Le Conseil « Agriculture et pêche » de l’UE est parvenu à un accord fin décembre 2025 concernant les totaux admissibles des captures de poissons pour 2026 dans les eaux de l’UE et dans certaines eaux non européennes.
Cet accord a imposé de sévères réductions sur plusieurs stocks de poissons qui sont essentiels à l’industrie de la pêche irlandaise.
Les principales espèces pélagiques sont désormais confrontées à des réductions particulièrement importantes : réduction de 70 % du total admissible des captures pour le maquereau, de 41 % pour le merlan bleu et de 22 % pour le sanglier.

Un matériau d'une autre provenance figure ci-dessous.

(** ** Sizes *)

Definition entry_bytes (entry : bytes * bytes) : nat := (length entry.1 + length entry.2 + 2)%nat.
Definition environment_bytes (values : gmap (list Z) bytes) : nat := sum_list_with entry_bytes (map_to_list values).
Lemma aggregate_size_Ok entries size n :
  aggregate_size entries size = Ok n -> Z.of_nat size <= MAX_CHILD_ENVIRONMENT_BYTES ->
  n = (size + sum_list_with entry_bytes entries)%nat /\ Z.of_nat n <= MAX_CHILD_ENVIRONMENT_BYTES.
Proof.
  revert size. induction entries as [|[name value] entries IH]; intros size; cbn [aggregate_size sum_list_with foldr]; [intros [= <-]; split; [cbn; lia|done]|].
  intros (size1 & H1 & H)%result_bind_Ok Hs. apply ok_or_Ok in H1.
  destruct (checked_add size (length name)) as [a|] eqn:Ha; [|done]. cbn [mbind option_bind] in H1.
  destruct (checked_add a (length value)) as [b|] eqn:Hb; [|done]. cbn [mbind option_bind] in H1.
  apply checked_add_Some in Ha as [-> _], Hb as [-> _], H1 as [-> _].
  destruct (Z.ltb_spec MAX_CHILD_ENVIRONMENT_BYTES (Z.of_nat (size + length name + length value + 2))) as [|Hle]; [done|].
  destruct (IH _ H Hle) as [-> ?]. split; [|done]. unfold entry_bytes at 2. cbn [fst snd]. lia.
Qed.
Lemma validate_aggregate_Ok values :
  validate_aggregate values = Ok tt -> (size values <= MAX_CHILD_ENVIRONMENT_VARIABLES)%nat /\ Z.of_nat (environment_bytes values) <= MAX_CHILD_ENVIRONMENT_BYTES.
Proof.
  unfold validate_aggregate. destruct (Nat.ltb_spec MAX_CHILD_ENVIRONMENT_VARIABLES (size values)); [done|].
  intros (n & Hn & _)%result_fmap_Ok. apply aggregate_size_Ok in Hn as [-> Hn]; [|done]. split; [done|].
  unfold environment_bytes. by rewrite <-(by_name_Permutation values).
Qed.
Lemma positional_values_Ok runtime indices l :
  positional_values runtime indices = Ok l ->
  l = (fun index => default [] (get_bytes runtime (decimal index))) <$> indices /\ Forall (Forall (fun b => b <> 0)) l.
Proof.
  revert l. induction indices as [|i indices IH]; intros l; cbn [positional_values]; [by intros [= <-]|].
  destruct (existsb _ _) eqn:H0; [done|]. intros (l' & H' & ->)%result_fmap_Ok. destruct (IH _ H') as [-> Hl].
  split; [done|]. constructor; [by apply no_nul|done].
Qed.
Lemma or_insert_lookup entries values name :
  NoDup entries.*1 ->
  foldl or_insert values entries !! name = match values !! name with Some v => Some v | None => (list_to_map entries : gmap _ _) !! name end.
Proof.
  revert values. induction entries as [|[n v] entries IH]; intros values; [intros _; cbn; by destruct (values !! name)|].
  cbn. intros [Hn Hnd]%NoDup_cons. rewrite (IH _ Hnd). unfold or_insert. cbn [fst snd]. destruct (values !! n) as [w|] eqn:Hw.
  - destruct (values !! name) eqn:Hname; [done|]. rewrite lookup_insert_ne; [done|]. intros ->. congruence.
  - destruct (decide (n = name)) as [->|Hne]; [by rewrite !lookup_insert_eq, Hw|]. by rewrite !lookup_insert_ne.
Qed.

(** The variables of the run that a child is given. *)
Definition exported (runtime : RuntimeVariables) : gmap (list Z) bytes :=
  filter (fun entry => is_positional_parameter_name entry.1 = false) (byte_values runtime).
Lemma environment_Ok runtime e :
  environment_from_runtime runtime = Ok e ->
  exists values count,
    validate_entries (by_name (byte_values runtime)) ∅ = Ok values /\ env_values e = foldl or_insert values shell_defaults /\
    validate_aggregate (env_values e) = Ok tt /\ parse_usize (default (B "0") (get runtime (B "#"))) = Some count /\
    count <= Z.of_nat MAX_POSITIONAL_ARGUMENTS /\ positional_values runtime (seq 1 (Z.to_nat count)) = Ok (env_arguments e).
Proof.
  unfold environment_from_runtime. generalize shell_defaults as defaults. intros defaults (values & Hv & H)%result_bind_Ok.
  apply result_bind_Ok in H as ([] & Ha & H). apply result_bind_Ok in H as (count & Hc & H). apply ok_or_Ok in Hc.
  destruct (Z.ltb_spec (Z.of_nat MAX_POSITIONAL_ARGUMENTS) count) as [|Hle]; [done|]. apply result_bind_Ok in H as (arguments & Hp & [= <-]).
  by exists values, count.
Qed.
Lemma defaults_NoDup : NoDup shell_defaults.*1.
Proof. apply (bool_decide_unpack _). by vm_compute. Qed.
Lemma environment_values runtime e :
  environment_from_runtime runtime = Ok e -> env_values e = exported runtime ∪ list_to_map shell_defaults.
Proof.
  intros (values & count & Hv & -> & _)%environment_Ok.
  apply map_eq. intros name. rewrite (or_insert_lookup _ _ _ defaults_NoDup), lookup_union.
  apply validate_entries_lookup with (name := name) in Hv; [|rewrite by_name_Permutation; apply NoDup_fst_map_to_list].
  rewrite by_name_lookup, lookup_empty in Hv. rewrite Hv. unfold exported. rewrite map_lookup_filter. clear Hv.
  generalize (list_to_map shell_defaults : gmap (list Z) bytes) as defaults. intros defaults.
  destruct (is_positional_parameter_name name) eqn:Hp, (byte_values runtime !! name) as [v|]; cbn [mbind option_bind].
  - rewrite option_guard_False by (cbn; congruence). by destruct (defaults !! name).
  - by destruct (defaults !! name).
  - rewrite option_guard_True by done. by destruct (defaults !! name).
  - by destruct (defaults !! name).
Qed.
Lemma defaults_ok : map_Forall entry_ok (list_to_map shell_defaults : gmap (list Z) bytes).
Proof.
  apply map_Forall_insert_2; [|apply map_Forall_insert_2; [|apply map_Forall_insert_2; [|apply map_Forall_empty]]];
    (split; [by vm_compute|by vm_compute|repeat constructor; done|by vm_compute]).
Qed.
Lemma or_insert_ok entries values :
  Forall (fun entry => entry_ok entry.1 entry.2) entries -> map_Forall entry_ok values -> map_Forall entry_ok (foldl or_insert values entries).
Proof.
  revert values. induction entries as [|[n v] entries IH]; intros values H Hv; [done|]. apply Forall_cons in H as [Hn H]. cbn. apply IH; [done|].
  unfold or_insert. cbn [fst snd]. destruct (values !! n); [done|]. by apply map_Forall_insert_2.
Qed.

Ces ajustements ont entraîné une perte globale de quota d’environ 57 000 tonnes pour les navires irlandais.
Selon les données communiquées par RTÉ, le quota irlandais restant pour 2026 est estimé à 120 000 tonnes pour une valeur de première vente de 205 millions d’euros, ce qui représente une réduction d’environ un tiers, soit 100 à 105 millions d’euros, par rapport aux niveaux de 2025.
Si l’on tient compte des activités économiques secondaires telles que la transformation, la distribution et l’exportation, l’impact total pourrait avoisiner les 200 millions d’euros, ce qui mettrait en péril quelque 2 300 emplois directs et indirects dans les zones côtières.
Un élément central de la critique irlandaise a porté sur la non-application des préférences de La Haye.
Cette disposition, adoptée en 1976 lors des négociations précédant l’adhésion de l’Irlande à la Communauté économique européenne, permet d’allouer des quotas supplémentaires à l’Irlande (et, dans une moindre mesure, à d’autres États périphériques) lorsque certains niveaux de stocks tombent en dessous de points de référence prédéfinis.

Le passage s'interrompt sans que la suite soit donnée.